Despite being commonly called “sebaceous cysts,” most of these lumps are actually epidermoid or pilar cysts. True sebaceous cysts, which produce oily sebum rather than keratin, are rare. Sebum is a different substance entirely, made mostly of fats like triglycerides, wax esters, and a compound called squalene. The distinction matters mainly to your doctor, but it explains why you’ll sometimes see the terms used interchangeably even though the contents are chemically different.
Why Some Cysts Look Different
Not every cyst produces the same shade of white paste. Color and consistency vary based on a few factors:
- Age of the cyst. Newer cysts tend to have softer, whiter material. Older cysts can develop thicker, more yellowish or grayish contents as keratin and cholesterol deposits compact together.
- Infection or rupture.
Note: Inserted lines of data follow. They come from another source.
(** The [for _, col := range columns] loop; a panic in an iteration ends
    it. *)
Definition projectColumns {M : Type} (body : M -> ProjState -> Column Node -> option ProjState)
    (mt : M) (columns : list (Column Node)) (st : ProjState) : option ProjState :=
  foldl (fun acc col =>
           match acc with
           | Some st => body mt st col
           | None => None
           end) (Some st) columns.

(** Lines 46-131: the type switch that computes [outMsg], with the log
    lines issued; [None] is a panic.  [outMsg] starts as the [nil]
    interface. *)
Definition project (columns : list (Column Node)) (msg : Message)
  : option (Message * list LogLine) :=
  match msg with
  | MsgSqlDriverMessageMap mt =>
      match projectColumns projectColumnSql mt columns (NewContextSimple, []) with
      | Some (writeContext, log) => Some (MsgContextSimple writeContext, log)
      | None => None
      end
  | MsgContextUrlValues mt =>
      match projectColumns projectColumnUrl mt columns (NewContextSimple, []) with
      | Some (writeContext, log) => Some (MsgContextSimple writeContext, log)
      | None => None
      end
  | _ => Some (MsgNil, [Errorf "could not project msg:  %T"])
  end.

(** The task state a handler call leaves: the channels, the log and the
    handler's boolean result. *)
Record Handled : Type := mkHandled {
  h_task : TaskBase;
  h_log : list LogLine;
  h_result : bool;
}.

(** The handler [projectionEvaluator] returns, applied to [msg].  It ends
    in the [select] of lines 134-139: [ArmMsg] is the send of [outMsg],
    [ArmSig] the receive from [SigChan]. *)
Definition projectionEvaluator (sql : SqlSelect Node) (m : TaskBase) (arm : Arm)
    (msg : Message) : Step Handled :=
  match project (Columns sql) msg with
  | None => Panicked
  | Some (outMsg, log) =>
      match arm with
      | ArmMsg =>
          if can_send (msgOutCh m)
          then Stepped {| h_task := with_out (send outMsg (msgOutCh m)) m;
                          h_log := log; h_result := true |}
          else Blocked
      | ArmSig =>
          if sigCh m
          then Stepped {| h_task := m; h_log := log; h_result := false |}
          else Blocked
      end
  end.

(** *** exec/join.go *)

(** An [error] built by [fmt.Errorf]: the format string and the rendered
    operand, a type name for [%T] or a row for [%+v]. *)
Inductive Error : Type :=
| Errorf_T (format : string) (typeName : string)
| Errorf_row (format : string) (row : gmap string Raw).

(** Indexing [s[i]] of a slice: out of range it panics. *)
Definition index {A : Type} (s : list A) (i : Z) : option A :=
  if i <? 0 then None else s !! Z.to_nat i.

(** **** JoinKey *)

(** Lines 85-94: the join values of a row, or the reason there are none.
    [joinVal.ToString()] on the [nil] interface panics. *)
Inductive JoinVals : Set :=
| JoinValsOk (vals : list string)
| JoinValsNotOk
| JoinValsPanic.

Fixpoint joinVals (mt : SqlDriverMessageMap) (joinNodes : list Node) : JoinVals :=
  match joinNodes with
  | [] => JoinValsOk []
  | node :: joinNodes =>
      let '(joinVal, ok) := Eval (MsgSqlDriverMessageMap mt) (Some node) in
      if negb ok then JoinValsNotOk
      else
        match joinVal with
        | None => JoinValsPanic
        | Some joinVal =>
            match joinVals mt joinNodes with
            | JoinValsOk vals => JoinValsOk (ToString joinVal :: vals)
            | other => other
            end
        end
  end.

(** Where [JoinKey.Run] stands: at the [select] of line 72, at the send of
    line 97 with the keyed message in hand, or returned.  A return closes
    [msgOutCh]; [recovered] records that it followed a panic caught by the
    deferred [context.Recover()], in which case the result is [nil]. *)
Inductive JoinKeyPc : Type :=
| JK_Select
| JK_Send (mt : SqlDriverMessageMap)
| JK_Returned (err : option Error) (recovered : bool).

Record JoinKeyState : Type := mkJoinKeyState {
  jk_task : TaskBase;
  jk_pc : JoinKeyPc;
  jk_log : list LogLine;
}.
Definition ret {S A} (a : A) : M S A := fun s => (s, Val a).

Definition throw {S A} (msg : string) : M S A := fun s => (s, Throw msg).

Definition bind {S A B} (m : M S A) (k : A -> M S B) : M S B :=
  fun s =>
    match m s with
    | (s', Val a) => k a s'
    | (s', Throw msg) => (s', Throw msg)
    end.

Definition lift {S A} (r : result A) : M S A := fun s => (s, r).

(** [try { m } catch (error) { h error.message }] *)
Definition try_catch {S A} (m : M S A) (h : string -> A) : S -> S * A :=
  fun s =>
    match m s with
    | (s', Val a) => (s', a)
    | (s', Throw msg) => (s', h msg)
    end.

Declare Scope js_scope.
Delimit Scope js_scope with js.
Notation "x <- m ;; k" := (bind m (fun x => k))
  (at level 61, m at next level, right associativity) : js_scope.
Notation "m ;;; k" := (bind m (fun _ => k))
  (at level 61, right associativity) : js_scope.

(** ** The User schema (models/User.js) *)

Inductive path :=
| Pemail
| Ppassword
| Pname
| PisVerified
| PverificationOTP
| PverificationOTPExpire
| PresetPasswordOTP
| PresetPasswordExpire.

Definition path_eqb (p q : path) : bool :=
  match p, q with
  | Pemail, Pemail
  | Ppassword, Ppassword
  | Pname, Pname
  | PisVerified, PisVerified
  | PverificationOTP, PverificationOTP
  | PverificationOTPExpire, PverificationOTPExpire
  | PresetPasswordOTP, PresetPasswordOTP
  | PresetPasswordExpire, PresetPasswordExpire => true
  | _, _ => false
  end.

(** A document of the [users] collection.  A field that is [undefined]
    (never set, unset, or left out by the projection of a query) is [None].
    [modified] lists the paths assigned since the document was loaded or
    saved; it is empty for the documents in the collection. *)
Record user := mkUser {
  _id : nat;
  email : string;
  password : option string;
  name : string;
  isVerified : bool;
  verificationOTP : option string;
  verificationOTPExpire : option Z;
  resetPasswordOTP : option string;
  resetPasswordExpire : option Z;
  createdAt : Z;
  modified : list path
}.

Definition collection := list user.

(** What a request reads from outside the collection. *)
Record env := mkEnv {
  Date_now : Z;                (** [Date.now()] in the OTP methods and in [jwt.sign] *)
  created_now : Z;             (** [Date.now] of the [createdAt] default *)
  Math_random : JS.double;     (** [Math.random()] *)
  genSalt : string;            (** [bcrypt.genSalt(10)] of the pre-save hook *)
  otp_salt : string;           (** the salt drawn by [bcrypt.hashSync(otp, 10)] *)
  ObjectId : nat;              (** the [_id] given to a new document *)
  sendMail : result string     (** [transporter.sendMail]: the message id, or the error thrown *)
}.

(** The JSON body of a response and its HTTP status. *)
Inductive payload :=
| NoData
| Registered (mail : string) (verified : bool)
| Session (token : string) (id : nat) (mail nm : string)
| NeedsVerification (mail : string)
| SentTo (mail : string).

Record response := mkResponse {
  status : Z;
  success : bool;
  message : string;
  data : payload;
  error : option string
}.

Definition json (st : Z) (ok : bool) (msg : string) : response :=
  mkResponse st ok msg NoData None.

Definition json_data (st : Z) (ok : bool) (msg : string) (d : payload) : response :=
  mkResponse st ok msg d None.

Definition json_error (st : Z) (msg err : string) : response :=
  mkResponse st false msg NoData (Some err).

(** What the helpers of utils/email.js return. *)
Module Email.
Record result := mkResult {
  success : bool;
  messageId : option string;
  error : option string
}.
End Email.

(** *** Schema: setters, casts and validators *)

Definition isModified (p : path) (u : user) : bool :=
  existsb (path_eqb p) (modified u).

Definition markModified (p : path) (u : user) : list path :=
  if isModified p u then modified u else p :: modified u.

(** A [String] path casts a number to the text that [toString] gives
    it. *)
Definition cast_string (v : JS.jsval) : option string :=
  match v with
  | JS.JUndefined => None
  | JS.JNumber n => Some (JS.Number_toString n)
  | JS.JString s => Some s
  end.

(** [email: { lowercase: true, trim: true }]; the setters also run on the
    [email] of a query filter. *)
Definition email_setter (s : string) : string := JS.trim (JS.toLowerCase s).

(** [/^\w+([\.-]?\w+)*@\w+([\.-]?\w+)*(\.\w{2,3})+$/] *)
Definition email_regex : Regex.regex :=
  let w := Regex.Sym JS.is_word in
  let sep := Regex.Sym (fun c => Ascii.eqb c "." || Ascii.eqb c "-")%bool in
  let words := Regex.Seq (Regex.plus w)
                 (Regex.Rep (Regex.Seq (Regex.opt sep) (Regex.plus w))) in
  let tld := Regex.Seq (Regex.chr ".") (Regex.Seq w (Regex.Seq w (Regex.opt w))) in
  Regex.Seq words (Regex.Seq (Regex.chr "@") (Regex.Seq words (Regex.plus tld))).

Definition validate_email (u : user) : option string :=
  if String.eqb (email u) "" then Some "email: Email is required"
  else if Regex.test email_regex (email u) then None
  else Some "email: Please enter a valid email".

Definition validate_password (u : user) : option string :=
  match password u with
  | None => Some "password: Password is required"
  | Some p =>
      if String.eqb p "" then Some "password: Password is required"
      else if (Nat.ltb (String.length p) 6)
      then Some "password: Password must be at least 6 characters"
      else None
  end.

Definition validate_name (u : user) : option string :=
  if String.eqb (name u) "" then Some "name: Name is required"
  else None.

(** The message of a ValidationError names every path that failed, in the
    order in which the paths were validated. *)
Definition failures (checks : list (option string)) : list string :=
  flat_map (fun c => match c with Some e => [e] | None => [] end) checks.

Definition ValidationError (checks : list (option string)) : option string :=
  match failures checks with
  | [] => None
  | errs => Some ("User validation failed: " ++ String.concat ", " errs)
  end.

(** The validators of a new document ([User.create]): a required path
    that was left [undefined] comes first, then the paths set, in the
    order of the object passed. *)
Definition validate (u : user) : option string :=
  ValidationError
    [ match password u with None => validate_password u | Some _ => None end;
      validate_email u;
      match password u with Some _ => validate_password u | None => None end;
      validate_name u ].

(** The validators that [doc.save()] runs on a document that a query has
    loaded or that [User.create] has returned: those of the paths loaded,
    then those of the paths modified since.  Every query of the routes
    loads [email] and [name].  [password] is [select: false]: the queries
    of the routes that save do not load it.  The document that
    [User.create] returns does hold it, as the bcrypt hash that the
    pre-save hook has put there, a string of 60 characters that
    [required] and [minlength] accept; so the validators of [password]
    are run when the path was modified, and left out otherwise. *)
Definition validate_loaded (u : user) : option string :=
  ValidationError
    [ validate_email u;
      validate_name u;
      if isModified Ppassword u then validate_password u else None ].

(** An assignment [this.p = v] marks [p] as modified.  (Mongoose leaves a
    path unmodified when the value assigned equals the one loaded; the
    paths where a handler can do that, the OTP fields and [isVerified],
    have neither validator nor hook, and what [save] writes is the same.) *)
Definition set_password (v : option string) (u : user) : user :=
  mkUser (_id u) (email u) v (name u) (isVerified u)
    (verificationOTP u) (verificationOTPExpire u)
    (resetPasswordOTP u) (resetPasswordExpire u) (createdAt u)
    (markModified Ppassword u).

Definition set_isVerified (v : bool) (u : user) : user :=
  mkUser (_id u) (email u) (password u) (name u) v
    (verificationOTP u) (verificationOTPExpire u)
    (resetPasswordOTP u) (resetPasswordExpire u) (createdAt u)
    (markModified PisVerified u).

Definition set_verificationOTP (v : option string) (u : user) : user :=
  mkUser (_id u) (email u) (password u) (name u) (isVerified u)
    v (verificationOTPExpire u)
    (resetPasswordOTP u) (resetPasswordExpire u) (createdAt u)
    (markModified PverificationOTP u).

Definition set_verificationOTPExpire (v : option Z) (u : user) : user :=
  mkUser (_id u) (email u) (password u) (name u) (isVerified u)
    (verificationOTP u) v
    (resetPasswordOTP u) (resetPasswordExpire u) (createdAt u)
    (markModified PverificationOTPExpire u).

Definition set_resetPasswordOTP (v : option string) (u : user) : user :=
  mkUser (_id u) (email u) (password u) (name u) (isVerified u)
    (verificationOTP u) (verificationOTPExpire u)
    v (resetPasswordExpire u) (createdAt u)
    (markModified PresetPasswordOTP u).

Definition set_resetPasswordExpire (v : option Z) (u : user) : user :=
  mkUser (_id u) (email u) (password u) (name u) (isVerified u)
    (verificationOTP u) (verificationOTPExpire u)
    (resetPasswordOTP u) v (createdAt u)
    (markModified PresetPasswordExpire u).

Definition clean (u : user) : user :=
  mkUser (_id u) (email u) (password u) (name u) (isVerified u)
    (verificationOTP u) (verificationOTPExpire u)
    (resetPasswordOTP u) (resetPasswordExpire u) (createdAt u) [].

(** *** Queries *)

(** The projection of a query: the paths declared [select: false] are left
    out unless the query asks for them with [.select('+path')]. *)
Definition selected (sel : list path) (p : path) : bool := existsb (path_eqb p) sel.

Definition project (sel : list path) (d : user) : user :=
  mkUser (_id d) (email d)
    (if selected sel Ppassword then password d else None)
    (name d) (isVerified d)
    (if selected sel PverificationOTP then verificationOTP d else None)
    (if selected sel PverificationOTPExpire then verificationOTPExpire d else None)
    (if selected sel PresetPasswordOTP then resetPasswordOTP d else None)
    (if selected sel PresetPasswordExpire then resetPasswordExpire d else None)
    (createdAt d) [].

(** The stored document that the filter [{ email }] matches. *)
Definition stored (mail : string) (db : collection) : option user :=
  find (fun d => String.eqb (email d) (email_setter mail)) db.

(** [User.findOne({ email }).select(sel)] *)
Definition User_findOne (mail : string) (sel : list path) : M collection (option user) :=
  fun db => (db, Val (option_map (project sel) (stored mail db))).

(** The [_id] index: no two documents of the collection share an [_id]. *)
Fixpoint unique_ids (db : collection) : bool :=
  match db with
  | [] => true
  | d :: rest => negb (existsb (fun x => Nat.eqb (_id x) (_id d)) rest) && unique_ids rest
  end.

Fixpoint delete_by_id (id : nat) (db : collection) : collection :=
  match db with
  | [] => []
  | d :: rest => if Nat.eqb (_id d) id then rest else d :: delete_by_id id rest
  end.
If a cyst becomes inflamed or infected, the contents may turn more yellow or greenish and become more liquid. You might also notice increased redness, swelling, warmth, and pain around the lump.
- Location. Cysts on the scalp (usually pilar cysts) often have denser, more solid keratin compared to epidermoid cysts on the face, neck, or trunk.
What Happens When a Cyst Ruptures
When a cyst wall breaks, either from pressure, squeezing, or just on its own, the keratin spills into the surrounding tissue under the skin. Your immune system treats that displaced keratin as a foreign substance and launches an inflammatory response. This is why a ruptured cyst can suddenly become red, swollen, and painful even without an actual bacterial infection present. The body is reacting to the keratin itself.
This inflammation is often mistaken for infection, but the two are different. A genuinely infected cyst involves bacteria that have entered the sac, and it typically produces more intense redness, heat, and sometimes fever. Either way, a cyst that suddenly becomes painful and swollen needs professional attention rather than home drainage, because squeezing pushes the contents deeper into the tissue and worsens the inflammatory reaction.
Why the Stuff Keeps Coming Back
Draining a cyst removes the keratin buildup, but it doesn’t remove the sac that produced it. That lining of skin cells is still intact beneath the surface, and it will continue generating keratin. This is why cysts commonly refill after being popped or drained at home. Complete removal requires excising the entire cyst wall, which is a minor surgical procedure typically done under local anesthesia. When the sac is fully removed, recurrence rates drop significantly.
A small central opening called a punctum is sometimes visible on the skin’s surface directly over a cyst. This tiny dark dot is essentially the pore or follicle where the skin cells originally became trapped. It’s one of the most reliable visual clues that a lump is a keratin-filled cyst rather than a lipoma (a fatty lump) or another type of growth.